What about lawyers practicing in other jurisdictions? State laws vary — many states have mandatory reporting requirements but quite a few of them either do not extend to, or specifically exempt, lawyers from coverage. The ethical rules permitting disclosure when the client is at risk, however, have been adopted in substantially similar form in almost every state.

What about other professionals? Arizona’s mandatory reporting law is very clear: doctors and other medical providers are covered as to reporting abuse, neglect and exploitation, and accountants and tax preparers are covered as to reporting exploitation. Other states vary, with some focusing on medical providers and others on social workers and government officials. If you work with seniors and/or adults with diminished capacity, you should check into your state laws regarding mandatory reporting of abuse, neglect and/or exploitation.
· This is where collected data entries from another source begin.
(** [Conv2D( **kwargs, build=build)], that is [__init__] on a fresh object.
    [draw] stands for the block under [if build:], which draws the filters and
    the biases with [jax.random] from the seed, the channel counts and the
    filter shape. *)
Definition init (draw : value → value → value → value → outcome (value * value))
    (kwargs : obj) (build : bool) : outcome obj :=
  a ← bind_arguments kwargs;
  let self : obj := ∅ in
  let self := <["input_channels" := input_channels a]> self in
  let self := <["output_channels" := output_channels a]> self in
  let self := <["filter_shape" := filter_shape a]> self in
  let self := <["strides" := strides a]> self in
  let self := <["padding" := padding a]> self in
  let self := <["seed" := seed a]> self in
  if build then
    '(filters, biases) ← draw (seed a) (input_channels a) (output_channels a)
                              (filter_shape a);
    let self := <["filters" := filters]> self in
    let self := <["biases" := biases]> self in
    Return self
  else Return self.

(** [tree_flatten(self)] *)
Definition tree_flatten (self : obj) : outcome (list value * obj) :=
  filters ← getattr self "filters";
  biases ← getattr self "biases";
  let params := [filters; biases] in
  let metadata :=
    filter (λ kv, kv.1 ∉ ({[ "biases"; "filters" ]} : gset string)) self in
  Return (params, metadata).

(** [tree_unflatten(cls, metadata, params)] *)
Definition tree_unflatten
    (draw : value → value → value → value → outcome (value * value))
    (metadata : obj) (params : list value) : outcome obj :=
  layer ← init draw metadata false;
  match params with
  | [filters; biases] =>
      let layer := <["filters" := filters]> layer in
      let layer := <["biases" := biases]> layer in
      Return layer
  | _ => Throw (Builtin ValueError)
  end.

(** The names [__init__] sets, and those a usable layer has. *)
Definition metadata_names : gset string :=
  {[ "input_channels"; "output_channels"; "filter_shape"; "strides"; "padding"; "seed" ]}.
Definition layer_names : gset string := metadata_names ∪ {[ "filters"; "biases" ]}.

End Layer.

(** ** Concrete inputs *)

(** One 3×3 single-channel image. *)
Definition ex_images : ndarray := NdArray [1; 3; 3; 1] [1; 2; 3; 4; 5; 6; 7; 8; 9].
(** One 2×2 filter of ones over one input channel. *)
Definition ex_filters : ndarray := NdArray [2; 2; 1; 1] [1; 1; 1; 1].
Definition ex_biases : ndarray := NdArray [1] [10].
(** An empty batch of 2×2 single-channel images. *)
Definition ex_empty_batch : ndarray := NdArray [0; 2; 2; 1] [].
(** Two 1×1 filters over one input channel, and a bias per filter. *)
Definition ex_filters2 : ndarray := NdArray [1; 1; 1; 2] [1; 1].
Definition ex_biases2 : ndarray := NdArray [2] [5; 7].
(** A heap in which each argument owns a buffer. *)
Definition ex_heap : list ndarray := [ex_images; ex_filters; ex_biases].
Definition ex_images_ref : Store.ref := Store.Ref 0 [1; 3; 3; 1] id.
Definition ex_filters_ref : Store.ref := Store.Ref 1 [2; 2; 1; 1] id.
Definition ex_biases_ref : Store.ref := Store.Ref 2 [1] id.
(** Another heap, with other buffers around: there the same batch is the view
    [pair[1:2]] of a buffer of two images. *)
Definition ex_pair : ndarray :=
  NdArray [2; 3; 3; 1] [0; 0; 0; 0; 0; 0; 0; 0; 0; 1; 2; 3; 4; 5; 6; 7; 8; 9].
Definition ex_heap2 : list ndarray :=
  [ex_biases; NdArray [2] [5; 7]; ex_pair; ex_filters].
Definition ex_images_view : Store.ref :=
  Store.Ref 2 [1; 3; 3; 1] (sel_index [Keep 1 1; Keep 0 3; Keep 0 3; Keep 0 1]).
Definition ex_filters_ref2 : Store.ref := Store.Ref 3 [2; 2; 1; 1] id.
Definition ex_biases_ref2 : Store.ref := Store.Ref 0 [1] id.
Definition ex_biases4 : ndarray := NdArray [4] [1; 2; 3; 4].
Lemma run_lines_app_eq st lines1 lines2 :
  run_lines st (lines1 ++ lines2) =
  '(st1, rs1) ← run_lines st lines1;
  '(st2, rs2) ← run_lines st1 lines2;
  Ret (st2, rs1 ++ rs2).
Proof.
  revert st. induction lines1 as [|line lines1 IH]; intros st; simpl.
  - by destruct (run_lines st lines2) as [[st2 rs2]|e].
  - destruct (quagga_line st line) as [[st' r]|e]; simpl; [|done].
    rewrite IH.
    destruct (run_lines st' lines1) as [[st1 rs1]|e]; simpl; [|done].
    by destruct (run_lines st1 lines2) as [[st2 rs2]|e].
Qed.

Lemma process_quagga_rt_length lines out :
  _process_quagga_rt lines = Ret out →
  length out = (length lines - 4)%nat.
Proof.
  intros H. destruct (decide (length lines < 4)%nat) as [Hlt|Hge].
  - unfold _process_quagga_rt in H.
    rewrite quagga_lines_short in H by lia. injection H as <-. simpl. lia.
  - rewrite <- (take_drop 4 lines) in H.
    apply process_quagga_rt_run in H as [st H].
    + apply run_lines_length in H. by rewrite H, length_drop.
    + rewrite length_take. lia.
Qed.

(** X10.  When [_process_quagga_rt] returns, it returns one record for each
    line after the first four, in the order of the lines, and none when
    there are four lines or fewer. *)
Theorem process_quagga_rt_one_record_per_line lines out :
  _process_quagga_rt lines = Ret out →
  length out = (length lines - 4)%nat.
Proof. apply process_quagga_rt_length. Qed.

Lemma process_quagga_rt_one_record_per_line_witness :
  ∃ out,
    _process_quagga_rt
      (Fixtures.quagga_header ++
       [Fixtures.connected_line; Fixtures.ospf_line;
        Fixtures.via_continuation_line]) = Ret out ∧
    length out = 3%nat.
Proof.
  destruct (_process_quagga_rt
      (Fixtures.quagga_header ++
       [Fixtures.connected_line; Fixtures.ospf_line;
        Fixtures.via_continuation_line]))
    as [out|e] eqn:Hrun; [|vm_compute in Hrun; discriminate Hrun].
  exists out. split; [reflexivity|].
  exact (process_quagga_rt_one_record_per_line _ _ Hrun).
Defined.

(** X11.  [get_quagga_rt] answers [None] for fewer than five lines, even
    when they could not be parsed; when it answers with a list, there were
    five lines or more and the list has one record for each line after the
    fourth, so it is never empty. *)
Theorem get_quagga_rt_none_or_records lines :
  ((length lines < 5)%nat → get_quagga_rt lines = Ret None) ∧
  (∀ out, get_quagga_rt lines = Ret (Some out) →
     (5 ≤ length lines)%nat ∧ length out = (length lines - 4)%nat ∧
     out ≠ []).
Proof.
  unfold get_quagga_rt. split.
  - intros Hlt. by rewrite decide_True.
  - intros out H. destruct (decide (length lines < 5)%nat) as [?|Hge]; [done|].
    destruct (_process_quagga_rt lines) as [out'|e] eqn:Hrun; [|done].
    injection H as ->. apply process_quagga_rt_length in Hrun.
    split; [lia|]. split; [done|]. intros ->. simpl in Hrun. lia.
Qed.

Lemma get_quagga_rt_none_or_records_witness :
  get_quagga_rt (Fixtures.quagga_header) = Ret None ∧
  ∃ out, get_quagga_rt (Fixtures.quagga_header ++ [Fixtures.ospf_line]) =
           Ret (Some out) ∧
         length out = 1%nat ∧ out ≠ [].
Proof.
  split.
  - apply (get_quagga_rt_none_or_records Fixtures.quagga_header).
    simpl. lia.
  - destruct (get_quagga_rt (Fixtures.quagga_header ++ [Fixtures.ospf_line]))
      as [[out|]|e] eqn:Hrun;
      [|vm_compute in Hrun; discriminate Hrun..].
    exists out. split; [reflexivity|].
    apply (get_quagga_rt_none_or_records
             (Fixtures.quagga_header ++ [Fixtures.ospf_line])) in Hrun
      as (_ & Hlen & Hne).
    by split.
Defined.

Lemma quagga_line_short st line :
  (String.length line < 3)%nat → quagga_line st line = Raise IndexError.
Proof.
  intros Hlen. unfold quagga_line.
  destruct line as [|c0 [|c1 [|c2 line]]]; simpl in Hlen; try lia; try done.
  - change (str_getitem (String c0 EmptyString) 0)
      with (Ret (String c0 EmptyString) : result string).
    cbn [mbind result_bind].
    by destruct (decide (String c0 EmptyString = " ")).
  - change (str_getitem (String c0 (String c1 EmptyString)) 0)
      with (Ret (String c0 EmptyString) : result string).
    cbn [mbind result_bind].
    by destruct (decide (String c0 EmptyString = " ")).
Qed.

(** X12.  A line shorter than three characters after the header, such as
    an empty line, ends the parse: the call raises, and it raises
    [IndexError] when the lines before it are parsed. *)
Theorem process_quagga_rt_short_line_raises hdr pre line rest :
  length hdr = 4%nat → (String.length line < 3)%nat →
  raises (_process_quagga_rt (hdr ++ pre ++ line :: rest)) ∧
  (∀ out, _process_quagga_rt (hdr ++ pre) = Ret out →
     _process_quagga_rt (hdr ++ pre ++ line :: rest) = Raise IndexError).
Proof.
  intros Hhdr Hlen.
  rewrite !process_quagga_rt_eq, run_lines_app_eq by done.
  destruct (run_lines initial_state pre) as [[st1 rs1]|e]; simpl; [|done].
  by rewrite quagga_line_short.
Qed.

Lemma process_quagga_rt_short_line_raises_witness :
  _process_quagga_rt
    (Fixtures.quagga_header ++ [Fixtures.ospf_line] ++ EmptyString :: []) =
  Raise IndexError.
Proof.
  destruct (process_quagga_rt_short_line_raises Fixtures.quagga_header
              [Fixtures.ospf_line] EmptyString [] eq_refl) as [_ H].
  { simpl. lia. }
  destruct (_process_quagga_rt (Fixtures.quagga_header ++ [Fixtures.ospf_line]))
    as [out|e] eqn:Hrun; [|vm_compute in Hrun; discriminate Hrun].
  by apply (H out).
Defined.

Lemma quagga_lines_acc_prefix st lines : ∀ lineno acc out,
  quagga_lines st lineno lines acc = Ret out → acc `prefix_of` out.
Proof.
  revert st. induction lines as [|line lines IH]; intros st lineno acc out H.
  - injection H as <-. done.
  - simpl in H. destruct (decide (lineno ∈ [0; 1; 2; 3]%nat)).
    + by eapply IH.
    + step_bind H as [st' r] Hline. apply IH in H.
      by eapply prefix_app_l.
Qed.

Lemma quagga_lines_app_prefix st lines more : ∀ lineno acc out,
  quagga_lines st lineno (lines ++ more) acc = Ret out →
  ∃ out1, quagga_lines st lineno lines acc = Ret out1 ∧ out1 `prefix_of` out.
Proof.
  revert st. induction lines as [|line lines IH]; intros st lineno acc out H.
  - exists acc. split; [done|]. by eapply quagga_lines_acc_prefix.
  - simpl in *. destruct (decide (lineno ∈ [0; 1; 2; 3]%nat)).
    + by apply IH.
    + step_bind H as [st' r] Hline. rewrite Hline. simpl. by apply IH.
Qed.

(** X13.  The records of the first lines do not depend on the lines that
    follow: when a table is parsed, every table made of its first lines is
    parsed too, to the first records of the result. *)
Theorem process_quagga_rt_prefix lines more out :
  _process_quagga_rt (lines ++ more) = Ret out →
  ∃ out1, _process_quagga_rt lines = Ret out1 ∧ out1 `prefix_of` out.
Proof. apply quagga_lines_app_prefix. Qed.

Lemma process_quagga_rt_prefix_witness :
  ∃ out out1,
    _process_quagga_rt
      ((Fixtures.quagga_header ++ [Fixtures.ospf_line]) ++
       [Fixtures.via_continuation_line]) = Ret out ∧
    _process_quagga_rt (Fixtures.quagga_header ++ [Fixtures.ospf_line]) =
      Ret out1 ∧
    out1 `prefix_of` out.
Proof.
  destruct (_process_quagga_rt
      ((Fixtures.quagga_header ++ [Fixtures.ospf_line]) ++
       [Fixtures.via_continuation_line]))
    as [out|e] eqn:Hrun; [|vm_compute in Hrun; discriminate Hrun].
  destruct (process_quagga_rt_prefix _ _ _ Hrun) as (out1 & Hrun1 & Hpre).
  by exists out, out1.
Defined.

End QuaggaTableFacts.

(** ** Quagga routing table: one line *)
Section QuaggaLineFacts.
Import NetHelpers Props Derived.

Lemma via_loop_state_irrelevant tokens rest num c f f' :
  "via" ∈ rest →
  via_loop tokens rest num (c, f) = via_loop tokens rest num (c, f').
Proof.
  revert num. induction rest as [|token rest IH]; intros num Hin.
  { by apply elem_of_nil in Hin. }
  simpl. destruct (decide (token = "via")); [done|].
  apply IH. by apply elem_of_cons in Hin as [?|?].
Qed.

Lemma is_loop_state_irrelevant tokens rest num c f f' :
  "is" ∈ rest →
  is_loop tokens rest num (c, f) = is_loop tokens rest num (c, f').
Proof.
  revert num. induction rest as [|token rest IH]; intros num Hin.
  { by apply elem_of_nil in Hin. }
  simpl. destruct (decide (token = "is")); [done|].
  apply IH. by apply elem_of_cons in Hin as [?|?].
Qed.

(** X14.  A line that starts a route of a routing protocol (a first
    character that is neither a space nor [C]) is parsed on its own: the
    record, the state left behind and any exception are the same whatever
    the lines before it left in the cache and in the local variables. *)
Theorem quagga_line_new_route_ignores_state st st' line :
  ¬ is_continuation line → str_getitem line 0 ≠ Ret "C" →
  quagga_line st line = quagga_line st' line.
Proof.
  unfold quagga_line, is_continuation. intros Hcont HC.
  destruct (str_getitem line 0) as [c0|e]; [|done].
  cbn [mbind result_bind].
  destruct (decide (c0 = " ")) as [->|_]; [done|].
  destruct (str_getitem line 1) as [c1|e]; [|done].
  destruct (str_getitem line 2) as [c2|e]; [|done].
  cbn [mbind result_bind].
  destruct (decide (Some c0 = Some "C")) as [?|_]; [congruence|].
  destruct (decide ("via" ∈ split " " line)) as [Hvia|_].
  { by rewrite (via_loop_state_irrelevant _ _ _ _ st.2 st'.2). }
  destruct (decide ("is" ∈ split " " line)) as [His|_]; [|done].
  by rewrite (is_loop_state_irrelevant _ _ _ _ st.2 st'.2).
Qed.

Lemma quagga_line_new_route_ignores_state_witness :
  quagga_line initial_state static_is_line =
  quagga_line state_after_ospf static_is_line.
Proof.
  apply quagga_line_new_route_ignores_state.
  - intros H. vm_compute in H. discriminate H.
  - intros H. vm_compute in H. discriminate H.
Defined.
(** * GL stream buffers (src/common/gl/stream_buffer.cpp)

    A shallow embedding of the three stream-buffer backends and of the
    capability-selecting factory, followed by the properties of the
    design document that were checked against it.

    Conventions.
    - A [u32] is a [Z] in [0, 2^32); every arithmetic operation of the
      source is followed by its wrap-around, written [u32 (...)].
    - The C++ object and the part of the GL context it talks to are
      threaded explicitly: each method takes the object before the call
      and returns the object after it, or a [fault].
    - [DebugAssert] is modelled as it behaves in a debug build: a failed
      assertion is the fault [AssertFailed].  An index outside the
      sixteen-slot fence array is [OutOfBounds]; a division by zero is
      [DivideByZero].
    - The GL calls a method issues are appended to [gl_calls], oldest
      first.  Sync objects are numbered in creation order.

    The host interface (src/core/host_interface.cpp) is embedded the same
    way after the stream buffers: paths are lists of characters, the
    calls on the system, the streams, the audio stream and the display are
    appended to [host_calls], and a result is [None] where the behaviour
    of the C++ code is undefined. *)

From Stdlib Require Import Ascii String.
From Stdlib Require Import ZArith Lia Bool List.
From stdpp Require Import base list.
Import ListNotations.
Local Open Scope Z_scope.
(** Induction along the digits of a number. *)
Lemma decimal_ind (P : Z -> Prop) :
  (forall n, 0 <= n < 10 -> P n) ->
  (forall n, 10 <= n -> P (n / 10) -> P n) ->
  forall n, 0 <= n -> P n.
Proof.
  intros Hsmall Hstep n Hn. revert Hn. pattern n.
  apply (well_founded_induction (Z.lt_wf 0)). clear n.
  intros n IH Hn.
  destruct (Z.lt_ge_cases n 10) as [Hlt|Hge].
  - apply Hsmall. lia.
  - apply Hstep; [assumption|].
    assert (0 <= n / 10) by (apply Z.div_pos; lia).
    assert (n / 10 < n) by (apply Z.div_lt; lia).
    apply IH; lia.
Qed.

Lemma str_nat_decimal (n : Z) :
  0 <= n -> str_all isdecimal (str_nat n) = true.
Proof.
  revert n. apply decimal_ind; intros n Hn.
  - rewrite str_nat_small by assumption. simpl.
    now rewrite isdecimal_digit_char.
  - intros IH. rewrite str_nat_step, str_all_app, IH by assumption. simpl.
    rewrite isdecimal_digit_char; [reflexivity|].
    apply Z.mod_pos_bound. lia.
Qed.

Lemma str_nat_nonempty (n : Z) : 0 <= n -> str_nat n <> "".
Proof.
  intros Hn. destruct (Z.lt_ge_cases n 10).
  - rewrite str_nat_small by lia. discriminate.
  - rewrite str_nat_step by lia. now destruct (str_nat (n / 10)).
Qed.

Lemma decimal_value_str_nat (n : Z) :
  0 <= n -> decimal_value 0 (str_nat n) = n.
Proof.
  revert n. apply decimal_ind; intros n Hn.
  - rewrite str_nat_small by assumption. cbn [decimal_value].
    rewrite digit_value_digit_char by assumption. lia.
  - intros IH. rewrite str_nat_step, decimal_value_app, IH by assumption.
    cbn [decimal_value].
    rewrite digit_value_digit_char by (apply Z.mod_pos_bound; lia).
    pose proof (Z.div_mod n 10). lia.
Qed.

Lemma str_nonneg (n : Z) : 0 <= n -> str n = str_nat n.
Proof.
  intros Hn. unfold str. destruct (Z.ltb_spec n 0); [lia|reflexivity].
Qed.

(** [int(str(n))] is [n], also when a line terminator follows. *)
Lemma int_str (n : Z) (w : string) :
  0 <= n -> str_all int_space w = true -> int (str n ++ w) = Ok n.
Proof.
  intros Hn Hw. rewrite str_nonneg by assumption.
  rewrite int_decimal, decimal_value_str_nat; auto using str_nat_nonempty, str_nat_decimal.
Qed.

(** *** Fixed-width fields *)

Lemma format2_digits (v : Z) :
  0 <= v < 100 ->
  format_zero_right 2 v
  = String (digit_char (v / 10)) (String (digit_char (v mod 10)) "").
Proof.
  intros Hv. unfold format_zero_right, rjust. rewrite str_nonneg by lia.
  destruct (Z.lt_ge_cases v 10).
  - rewrite str_nat_small, Z.div_small, Z.mod_small by lia. reflexivity.
  - assert (0 <= v / 10 < 10)
      by (split; [apply Z.div_pos|apply Z.div_lt_upper_bound]; lia).
    rewrite str_nat_step, str_nat_small by lia. reflexivity.
Qed.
Lawyer Suspended for Bad Special Needs Trust Advice

MAY 16, 2011 VOLUME 18 NUMBER 18
Sometimes in our zeal to help solve problems we lawyers can get carried away. We are constrained by ethical rules to avoid conflicts of interest. We also have to act competently. In a case involving an injured young man, a special needs trust and the state’s Medicaid claim against the trust, New Hampshire lawyer Paul Bruzga fell short.

Mr. Bruzga’s problems started with a tragedy that had nothing to do with him. George Doherty was injured, and in a coma. His brother Steven started a guardianship action. George and Steven’s sister didn’t think Steven was the right person to be appointed, and she objected. The court appointed Mr. Bruzga as attorney for George Doherty, to protect his interests in the contested guardianship.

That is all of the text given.